Saved entries:

Start of Block

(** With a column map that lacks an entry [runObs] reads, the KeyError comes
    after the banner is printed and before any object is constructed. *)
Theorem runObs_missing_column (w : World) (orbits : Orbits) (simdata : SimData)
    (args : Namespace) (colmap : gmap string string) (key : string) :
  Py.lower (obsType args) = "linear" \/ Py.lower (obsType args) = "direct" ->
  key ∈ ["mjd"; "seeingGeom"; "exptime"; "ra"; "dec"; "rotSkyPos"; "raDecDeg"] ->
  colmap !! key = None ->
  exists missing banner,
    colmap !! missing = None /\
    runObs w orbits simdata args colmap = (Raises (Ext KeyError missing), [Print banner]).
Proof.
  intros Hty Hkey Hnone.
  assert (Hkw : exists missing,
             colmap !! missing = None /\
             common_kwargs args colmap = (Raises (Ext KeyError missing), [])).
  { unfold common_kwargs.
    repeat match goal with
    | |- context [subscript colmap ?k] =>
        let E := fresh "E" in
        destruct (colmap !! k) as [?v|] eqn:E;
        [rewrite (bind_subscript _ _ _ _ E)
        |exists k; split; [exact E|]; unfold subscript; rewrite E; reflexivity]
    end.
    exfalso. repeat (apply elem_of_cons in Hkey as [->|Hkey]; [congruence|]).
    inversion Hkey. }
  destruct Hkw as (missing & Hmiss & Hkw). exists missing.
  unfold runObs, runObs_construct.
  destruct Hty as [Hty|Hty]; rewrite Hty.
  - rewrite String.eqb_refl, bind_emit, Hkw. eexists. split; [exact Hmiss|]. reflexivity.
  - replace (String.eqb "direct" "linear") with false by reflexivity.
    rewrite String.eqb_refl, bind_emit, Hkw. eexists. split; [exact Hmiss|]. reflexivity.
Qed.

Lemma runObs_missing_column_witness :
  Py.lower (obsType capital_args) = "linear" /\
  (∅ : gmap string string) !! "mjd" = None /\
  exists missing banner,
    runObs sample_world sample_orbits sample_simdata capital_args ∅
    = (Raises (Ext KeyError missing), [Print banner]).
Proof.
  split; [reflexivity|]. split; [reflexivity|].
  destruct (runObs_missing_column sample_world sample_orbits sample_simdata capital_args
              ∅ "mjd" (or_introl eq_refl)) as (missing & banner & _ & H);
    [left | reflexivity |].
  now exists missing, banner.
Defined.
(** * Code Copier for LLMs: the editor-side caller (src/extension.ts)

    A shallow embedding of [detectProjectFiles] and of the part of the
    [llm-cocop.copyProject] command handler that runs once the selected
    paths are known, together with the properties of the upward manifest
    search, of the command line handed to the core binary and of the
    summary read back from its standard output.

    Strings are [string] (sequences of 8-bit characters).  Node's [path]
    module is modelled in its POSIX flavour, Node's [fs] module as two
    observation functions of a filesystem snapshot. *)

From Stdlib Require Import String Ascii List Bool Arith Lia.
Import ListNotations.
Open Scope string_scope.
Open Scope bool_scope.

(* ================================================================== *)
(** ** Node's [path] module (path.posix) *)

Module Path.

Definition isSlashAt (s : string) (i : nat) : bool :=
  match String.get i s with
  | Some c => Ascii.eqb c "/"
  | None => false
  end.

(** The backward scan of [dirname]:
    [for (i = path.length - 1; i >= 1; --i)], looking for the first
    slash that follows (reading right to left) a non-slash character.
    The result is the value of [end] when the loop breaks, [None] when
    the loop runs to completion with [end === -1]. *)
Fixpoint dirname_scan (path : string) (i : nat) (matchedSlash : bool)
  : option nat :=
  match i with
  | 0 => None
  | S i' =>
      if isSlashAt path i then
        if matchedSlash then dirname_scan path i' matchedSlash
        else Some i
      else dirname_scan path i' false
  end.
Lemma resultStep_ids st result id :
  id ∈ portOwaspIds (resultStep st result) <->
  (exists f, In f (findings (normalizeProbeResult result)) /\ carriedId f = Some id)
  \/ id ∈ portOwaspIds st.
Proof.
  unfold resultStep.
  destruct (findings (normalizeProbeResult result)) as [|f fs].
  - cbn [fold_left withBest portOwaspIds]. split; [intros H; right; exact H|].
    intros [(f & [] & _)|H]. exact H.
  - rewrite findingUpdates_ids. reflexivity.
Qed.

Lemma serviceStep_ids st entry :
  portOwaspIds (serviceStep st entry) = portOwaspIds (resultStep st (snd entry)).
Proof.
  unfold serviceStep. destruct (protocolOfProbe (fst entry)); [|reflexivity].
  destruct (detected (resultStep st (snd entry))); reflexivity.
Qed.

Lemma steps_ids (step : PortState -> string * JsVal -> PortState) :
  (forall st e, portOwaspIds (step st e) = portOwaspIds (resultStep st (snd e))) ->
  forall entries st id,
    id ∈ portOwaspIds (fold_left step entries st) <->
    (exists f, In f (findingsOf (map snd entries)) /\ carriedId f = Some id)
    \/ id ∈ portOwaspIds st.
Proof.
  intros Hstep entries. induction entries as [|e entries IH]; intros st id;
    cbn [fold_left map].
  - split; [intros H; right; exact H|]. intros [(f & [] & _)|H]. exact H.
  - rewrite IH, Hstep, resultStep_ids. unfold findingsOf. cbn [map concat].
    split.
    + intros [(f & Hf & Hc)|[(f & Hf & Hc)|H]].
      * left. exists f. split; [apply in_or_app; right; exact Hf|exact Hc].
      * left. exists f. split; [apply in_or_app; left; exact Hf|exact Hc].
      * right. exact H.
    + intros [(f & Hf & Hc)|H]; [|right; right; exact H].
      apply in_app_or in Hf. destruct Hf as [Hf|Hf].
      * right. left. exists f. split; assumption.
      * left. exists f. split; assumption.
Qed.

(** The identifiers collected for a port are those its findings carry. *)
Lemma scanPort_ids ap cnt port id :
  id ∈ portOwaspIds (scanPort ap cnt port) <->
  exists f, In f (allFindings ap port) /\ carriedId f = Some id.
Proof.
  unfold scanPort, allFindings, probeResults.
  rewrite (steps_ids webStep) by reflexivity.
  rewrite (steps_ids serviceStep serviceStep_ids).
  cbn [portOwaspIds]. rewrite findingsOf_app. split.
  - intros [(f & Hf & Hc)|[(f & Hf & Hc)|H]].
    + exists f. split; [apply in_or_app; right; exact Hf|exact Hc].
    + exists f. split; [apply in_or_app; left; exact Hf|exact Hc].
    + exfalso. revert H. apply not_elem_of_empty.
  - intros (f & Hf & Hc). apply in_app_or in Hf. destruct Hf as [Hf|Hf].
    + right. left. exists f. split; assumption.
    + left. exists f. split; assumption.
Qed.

End of Block

Brief
Once the records are read, print each of them exactly as written.

Answer area
(** With a column map that lacks an entry [runObs] reads, the KeyError comes
    after the banner is printed and before any object is constructed. *)
Theorem runObs_missing_column (w : World) (orbits : Orbits) (simdata : SimData)
    (args : Namespace) (colmap : gmap string string) (key : string) :
  Py.lower (obsType args) = "linear" \/ Py.lower (obsType args) = "direct" ->
  key ∈ ["mjd"; "seeingGeom"; "exptime"; "ra"; "dec"; "rotSkyPos"; "raDecDeg"] ->
  colmap !! key = None ->
  exists missing banner,
    colmap !! missing = None /\
    runObs w orbits simdata args colmap = (Raises (Ext KeyError missing), [Print banner]).
Proof.
  intros Hty Hkey Hnone.
  assert (Hkw : exists missing,
             colmap !! missing = None /\
             common_kwargs args colmap = (Raises (Ext KeyError missing), [])).
  { unfold common_kwargs.
    repeat match goal with
    | |- context [subscript colmap ?k] =>
        let E := fresh "E" in
        destruct (colmap !! k) as [?v|] eqn:E;
        [rewrite (bind_subscript _ _ _ _ E)
        |exists k; split; [exact E|]; unfold subscript; rewrite E; reflexivity]
    end.
    exfalso. repeat (apply elem_of_cons in Hkey as [->|Hkey]; [congruence|]).
    inversion Hkey. }
  destruct Hkw as (missing & Hmiss & Hkw). exists missing.
  unfold runObs, runObs_construct.
  destruct Hty as [Hty|Hty]; rewrite Hty.
  - rewrite String.eqb_refl, bind_emit, Hkw. eexists. split; [exact Hmiss|]. reflexivity.
  - replace (String.eqb "direct" "linear") with false by reflexivity.
    rewrite String.eqb_refl, bind_emit, Hkw. eexists. split; [exact Hmiss|]. reflexivity.
Qed.

Lemma runObs_missing_column_witness :
  Py.lower (obsType capital_args) = "linear" /\
  (∅ : gmap string string) !! "mjd" = None /\
  exists missing banner,
    runObs sample_world sample_orbits sample_simdata capital_args ∅
    = (Raises (Ext KeyError missing), [Print banner]).
Proof.
  split; [reflexivity|]. split; [reflexivity|].
  destruct (runObs_missing_column sample_world sample_orbits sample_simdata capital_args
              ∅ "mjd" (or_introl eq_refl)) as (missing & banner & _ & H);
    [left | reflexivity |].
  now exists missing, banner.
Defined.
(** * Code Copier for LLMs: the editor-side caller (src/extension.ts)

    A shallow embedding of [detectProjectFiles] and of the part of the
    [llm-cocop.copyProject] command handler that runs once the selected
    paths are known, together with the properties of the upward manifest
    search, of the command line handed to the core binary and of the
    summary read back from its standard output.

    Strings are [string] (sequences of 8-bit characters).  Node's [path]
    module is modelled in its POSIX flavour, Node's [fs] module as two
    observation functions of a filesystem snapshot. *)

From Stdlib Require Import String Ascii List Bool Arith Lia.
Import ListNotations.
Open Scope string_scope.
Open Scope bool_scope.

(* ================================================================== *)
(** ** Node's [path] module (path.posix) *)

Module Path.

Definition isSlashAt (s : string) (i : nat) : bool :=
  match String.get i s with
  | Some c => Ascii.eqb c "/"
  | None => false
  end.

(** The backward scan of [dirname]:
    [for (i = path.length - 1; i >= 1; --i)], looking for the first
    slash that follows (reading right to left) a non-slash character.
    The result is the value of [end] when the loop breaks, [None] when
    the loop runs to completion with [end === -1]. *)
Fixpoint dirname_scan (path : string) (i : nat) (matchedSlash : bool)
  : option nat :=
  match i with
  | 0 => None
  | S i' =>
      if isSlashAt path i then
        if matchedSlash then dirname_scan path i' matchedSlash
        else Some i
      else dirname_scan path i' false
  end.
Lemma resultStep_ids st result id :
  id ∈ portOwaspIds (resultStep st result) <->
  (exists f, In f (findings (normalizeProbeResult result)) /\ carriedId f = Some id)
  \/ id ∈ portOwaspIds st.
Proof.
  unfold resultStep.
  destruct (findings (normalizeProbeResult result)) as [|f fs].
  - cbn [fold_left withBest portOwaspIds]. split; [intros H; right; exact H|].
    intros [(f & [] & _)|H]. exact H.
  - rewrite findingUpdates_ids. reflexivity.
Qed.

Lemma serviceStep_ids st entry :
  portOwaspIds (serviceStep st entry) = portOwaspIds (resultStep st (snd entry)).
Proof.
  unfold serviceStep. destruct (protocolOfProbe (fst entry)); [|reflexivity].
  destruct (detected (resultStep st (snd entry))); reflexivity.
Qed.

Lemma steps_ids (step : PortState -> string * JsVal -> PortState) :
  (forall st e, portOwaspIds (step st e) = portOwaspIds (resultStep st (snd e))) ->
  forall entries st id,
    id ∈ portOwaspIds (fold_left step entries st) <->
    (exists f, In f (findingsOf (map snd entries)) /\ carriedId f = Some id)
    \/ id ∈ portOwaspIds st.
Proof.
  intros Hstep entries. induction entries as [|e entries IH]; intros st id;
    cbn [fold_left map].
  - split; [intros H; right; exact H|]. intros [(f & [] & _)|H]. exact H.
  - rewrite IH, Hstep, resultStep_ids. unfold findingsOf. cbn [map concat].
    split.
    + intros [(f & Hf & Hc)|[(f & Hf & Hc)|H]].
      * left. exists f. split; [apply in_or_app; right; exact Hf|exact Hc].
      * left. exists f. split; [apply in_or_app; left; exact Hf|exact Hc].
      * right. exact H.
    + intros [(f & Hf & Hc)|H]; [|right; right; exact H].
      apply in_app_or in Hf. destruct Hf as [Hf|Hf].
      * right. left. exists f. split; assumption.
      * left. exists f. split; assumption.
Qed.

(** The identifiers collected for a port are those its findings carry. *)
Lemma scanPort_ids ap cnt port id :
  id ∈ portOwaspIds (scanPort ap cnt port) <->
  exists f, In f (allFindings ap port) /\ carriedId f = Some id.
Proof.
  unfold scanPort, allFindings, probeResults.
  rewrite (steps_ids webStep) by reflexivity.
  rewrite (steps_ids serviceStep serviceStep_ids).
  cbn [portOwaspIds]. rewrite findingsOf_app. split.
  - intros [(f & Hf & Hc)|[(f & Hf & Hc)|H]].
    + exists f. split; [apply in_or_app; right; exact Hf|exact Hc].
    + exists f. split; [apply in_or_app; left; exact Hf|exact Hc].
    + exfalso. revert H. apply not_elem_of_empty.
  - intros (f & Hf & Hc). apply in_app_or in Hf. destruct Hf as [Hf|Hf].
    + right. left. exists f. split; assumption.
    + left. exists f. split; assumption.
Qed.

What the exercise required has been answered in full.